*** Opening of DATA FOR THIS EXERCISE ***

(** * Terminal Tamagotchi: the turn engine of [tamagotchi.py]

    The pet is a Python dict with nine fixed keys which every engine
    function mutates in place.  It is embedded as a record, and the
    functions as computations in a state monad over that record, so that
    "what the function leaves alone" is a theorem about the final state
    and not a matter of how the function was typed.

    Python integers are unbounded, hence [Z]. *)

From Stdlib Require Import ZArith Ascii String List Bool Lia.
From ExtLib Require Import Structures.Monad Structures.MonadState.
From ExtLib Require Import Data.Monads.StateMonad.
Import ListNotations.
Import MonadNotation.
Local Open Scope monad_scope.
Local Open Scope Z_scope.

(** ** The pet dict *)

Record pet : Type := Pet {
  name : string;
  hunger : Z;
  happiness : Z;
  energy : Z;
  health : Z;
  turn : Z;
  alive : bool;
  sleeping : bool;
  sleep_turns_remaining : Z
}.

(** Keys of the dict, split by the type of the value they hold. *)
Inductive int_key : Type :=
| k_hunger | k_happiness | k_energy | k_health | k_turn
| k_sleep_turns_remaining.

Inductive bool_key : Type := k_alive | k_sleeping.

Definition int_item (k : int_key) (p : pet) : Z :=
  match k with
  | k_hunger => hunger p
  | k_happiness => happiness p
  | k_energy => energy p
  | k_health => health p
  | k_turn => turn p
  | k_sleep_turns_remaining => sleep_turns_remaining p
  end.

Definition bool_item (k : bool_key) (p : pet) : bool :=
  match k with
  | k_alive => alive p
  | k_sleeping => sleeping p
  end.
(** * A model of [optimized_jira_scrapper.py]

    The resilient paginated-fetch engine of the Jira scraper: the retry
    loop of [safe_request], the checkpoint files, the page plan computed
    with [range], and the loop of [scrape_project] that drains the
    completed page fetches.

    Python values that come out of [json.load] and [resp.json()] are
    modelled by the type [json] ([None] is [JNull]); exceptions are
    explicit; the file system and everything the program prints or sleeps
    is carried in a [world]. *)

From Stdlib Require Import ZArith List String Ascii Lia Sorted Permutation.
From stdpp Require Import base gmap strings list pretty.
Import ListNotations.

Local Open Scope Z_scope.
Set Warnings "-register-all".

(** ** Configuration (module constants of the script) *)

Definition BASE_URL : string := "https://issues.apache.org/jira/rest/api/2/search".
Definition OUTPUT_DIR : string := "output".
Definition CHECKPOINT_DIR : string := "checkpoints".
Definition MAX_RESULTS : Z := 50.
Definition MAX_RETRIES : Z := 5.
Definition RETRY_BACKOFF : Z := 5.
Definition MAX_WORKERS : Z := 5.

(** ** Python values *)

(** What [json.load] and [resp.json()] return: [None], booleans, integers,
    strings, lists and dicts (a dict as its items in insertion order, keys
    distinct).  JSON numbers with a fraction or an exponent are not
    modelled. *)
Inductive json : Type :=
| JNull
| JBool (b : bool)
| JInt (z : Z)
| JStr (s : string)
| JArr (l : list json)
| JObj (kv : list (string * json)).

(** The exceptions the script can meet; all of them are subclasses of
    [Exception], only [RequestException] is one of [requests]. *)
Inductive exn : Type :=
| RequestException (msg : string)
| JSONDecodeError
| ValueError
| TypeError
| AttributeError
| OSError
| OverflowError
| UnicodeDecodeError.

Inductive outcome (A : Type) : Type :=
| Ok (a : A)
| Raise (e : exn).
Arguments Ok {A} a.
Arguments Raise {A} e.

(** Truth value of a Python object, as [if x:] tests it. *)
Definition truthy (v : json) : bool :=
  match v with
  | JNull => false
  | JBool b => b
  | JInt z => negb (z =? 0)
  | JStr s => negb (String.eqb s EmptyString)
  | JArr l => match l with [] => false | _ => true end
  | JObj kv => match kv with [] => false | _ => true end
  end.

Fixpoint assoc_get (kv : list (string * json)) (k : string) : option json :=
  match kv with
  | [] => None
  | (k', v) :: rest => if String.eqb k' k then Some v else assoc_get rest k
  end.

(** [d.get(k, default)]: only a dict has the method. *)
Definition py_get (d : json) (k : string) (default : json) : outcome json :=
  match d with
  | JObj kv => Ok (match assoc_get kv k with Some v => v | None => default end)
  | _ => Raise AttributeError
  end.

(** An integer argument of [range]: [bool] is a subclass of [int]. *)
Definition py_index (v : json) : outcome Z :=
  match v with
  | JInt z => Ok z
  | JBool b => Ok (if b then 1 else 0)
  | _ => Raise TypeError
  end.

(** [x == 0] *)
Definition py_eq_zero (v : json) : bool :=
  match v with
  | JInt z => z =? 0
  | JBool b => negb b
  | _ => false
  end.

(** ** [range] *)

Fixpoint range_up (fuel : nat) (cur stop step : Z) : list Z :=
  match fuel with
  | O => []
  | S fuel' =>
      if cur <? stop then cur :: range_up fuel' (cur + step) stop step else []
  end.

Fixpoint range_down (fuel : nat) (cur stop step : Z) : list Z :=
  match fuel with
  | O => []
  | S fuel' =>
      if stop <? cur then cur :: range_down fuel' (cur + step) stop step else []
  end.

(** [list(range(start, stop, step))]: counting up for a positive step,
    down for a negative one, [ValueError] for a zero step.  The fuel is the
    width of the interval, which bounds the number of elements since
    [|step| >= 1]. *)
Definition py_range (start stop step : Z) : outcome (list Z) :=
  if step =? 0 then Raise ValueError
  else if 0 <? step then Ok (range_up (Z.to_nat (stop - start)) start stop step)
  else Ok (range_down (Z.to_nat (start - stop)) start stop step).

(** ** Page planner

    [pages = [start for start in range(start_checkpoint, total, MAX_RESULTS)]]
    with the page size as an argument; [scrape_project] passes
    [MAX_RESULTS]. *)
Definition plan (total_count resume_offset page_size : Z) : outcome (list Z) :=
  py_range resume_offset total_count page_size.

(** ceil(x / d) for a positive d *)
Definition ceil_div (x d : Z) : Z := (x + d - 1) / d.

(** ** Python strings

    A [str] is modelled by a Rocq string with one character per code
    point, so the model covers the strings whose code points are below
    U+0100; on those the functions below are the ones of Python. *)

Definition code (c : ascii) : N := N_of_ascii c.

(** [c.isspace()] *)
Definition is_space (c : ascii) : bool :=
  (((9 <=? code c) && (code c <=? 13)) || ((28 <=? code c) && (code c <=? 32))
   || (code c =? 133) || (code c =? 160))%N.

Fixpoint lstrip (s : list ascii) : list ascii :=
  match s with
  | c :: rest => if is_space c then lstrip rest else s
  | [] => []
  end.

(** [s.strip()] *)
Definition py_strip (s : string) : string :=
  string_of_list_ascii
    (rev (lstrip (rev (lstrip (list_ascii_of_string s))))).

(** [s.lower()] *)
Definition lower_char (c : ascii) : ascii :=
  if (((65 <=? code c) && (code c <=? 90))
      || ((192 <=? code c) && (code c <=? 222) && negb (code c =? 215)))%N
  then ascii_of_N (code c + 32) else c.

Definition py_lower (s : string) : string :=
  string_of_list_ascii (map lower_char (list_ascii_of_string s)).

(** [s[:n]] *)
Definition py_prefix (n : nat) (s : string) : string :=
  string_of_list_ascii (firstn n (list_ascii_of_string s)).

(** [sep.join(parts)] *)
Fixpoint py_join (sep : string) (parts : list string) : string :=
  match parts with
  | [] => EmptyString
  | [p] => p
  | p :: rest => p +:+ sep +:+ py_join sep rest
  end.

Definition digit_value (c : ascii) : option Z :=
  if ((48 <=? code c) && (code c <=? 57))%N then Some (Z.of_N (code c) - 48)
  else None.

(** The digits of a decimal literal, single underscores allowed between
    digits. *)
Fixpoint digits_value (after_digit : bool) (acc : Z) (s : list ascii) : option Z :=
  match s with
  | [] => if after_digit then Some acc else None
  | c :: rest =>
      if Ascii.eqb c "_" then
        if after_digit then digits_value false acc rest else None
      else
        match digit_value c with
        | Some d => digits_value true (10 * acc + d) rest
        | None => None
        end
  end.

(** The whitespace [int] skips around a literal (the separators U+001C to
    U+001F are not part of it). *)
Definition is_int_space (c : ascii) : bool :=
  (((9 <=? code c) && (code c <=? 13)) || (code c =? 32)
   || (code c =? 133) || (code c =? 160))%N.

Fixpoint lstrip_int (s : list ascii) : list ascii :=
  match s with
  | c :: rest => if is_int_space c then lstrip_int rest else s
  | [] => []
  end.

(** The number of digits of a literal, leading zeros included. *)
Definition digit_count (s : list ascii) : Z :=
  Z.of_nat (length (List.filter (fun c => bool_decide (is_Some (digit_value c))) s)).

(** The longest literal [int] converts ([sys.get_int_max_str_digits()],
    4300 unless it is reconfigured). *)
Definition MAX_STR_DIGITS : Z := 4300.
Lemma pollUntil_loop_terminal device settings fuel target st h :
  state st = target ->
  pollUntil_loop device settings fuel target st h = (Ret st, h).
Proof.
  intros <-. destruct fuel; cbn [pollUntil_loop]; rewrite Z.eqb_refl; reflexivity.
Qed.

Lemma pollUntil_unfold device settings fuel target h :
  pollUntil device settings (S fuel) target h
  = match getStatus device settings h with
    | (Ret st, h1) =>
        if negb (state st =? target) && negb (state st =? STATE.dfuERROR)
        then pollUntil device settings fuel target (h1 ++ [EvSleep (pollTimeout st)])
        else (Ret st, h1)
    | (Throw e, h1) => (Throw e, h1)
    | (Hang l, h1) => (Hang l, h1)
    end.
Proof.
  unfold pollUntil. unfold bind at 1.
  destruct (getStatus device settings h) as [[st | e | l] h1]; try reflexivity.
  cbn [pollUntil_loop].
  destruct (negb (state st =? target) && negb (state st =? STATE.dfuERROR)).
  - unfold bind at 1. cbn [sleep]. reflexivity.
  - destruct fuel; cbn [pollUntil_loop]; reflexivity.
Qed.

*** Close of DATA FOR THIS EXERCISE ***

EXERCISE OBJECTIVE
Word for word, please print every line from the beginning of the records to the line bearing "completed page fetches.", counting both ends and stopping there.

ANSWER
(** * Terminal Tamagotchi: the turn engine of [tamagotchi.py]

    The pet is a Python dict with nine fixed keys which every engine
    function mutates in place.  It is embedded as a record, and the
    functions as computations in a state monad over that record, so that
    "what the function leaves alone" is a theorem about the final state
    and not a matter of how the function was typed.

    Python integers are unbounded, hence [Z]. *)

From Stdlib Require Import ZArith Ascii String List Bool Lia.
From ExtLib Require Import Structures.Monad Structures.MonadState.
From ExtLib Require Import Data.Monads.StateMonad.
Import ListNotations.
Import MonadNotation.
Local Open Scope monad_scope.
Local Open Scope Z_scope.

(** ** The pet dict *)

Record pet : Type := Pet {
  name : string;
  hunger : Z;
  happiness : Z;
  energy : Z;
  health : Z;
  turn : Z;
  alive : bool;
  sleeping : bool;
  sleep_turns_remaining : Z
}.

(** Keys of the dict, split by the type of the value they hold. *)
Inductive int_key : Type :=
| k_hunger | k_happiness | k_energy | k_health | k_turn
| k_sleep_turns_remaining.

Inductive bool_key : Type := k_alive | k_sleeping.

Definition int_item (k : int_key) (p : pet) : Z :=
  match k with
  | k_hunger => hunger p
  | k_happiness => happiness p
  | k_energy => energy p
  | k_health => health p
  | k_turn => turn p
  | k_sleep_turns_remaining => sleep_turns_remaining p
  end.

Definition bool_item (k : bool_key) (p : pet) : bool :=
  match k with
  | k_alive => alive p
  | k_sleeping => sleeping p
  end.
(** * A model of [optimized_jira_scrapper.py]

    The resilient paginated-fetch engine of the Jira scraper: the retry
    loop of [safe_request], the checkpoint files, the page plan computed
    with [range], and the loop of [scrape_project] that drains the
    completed page fetches.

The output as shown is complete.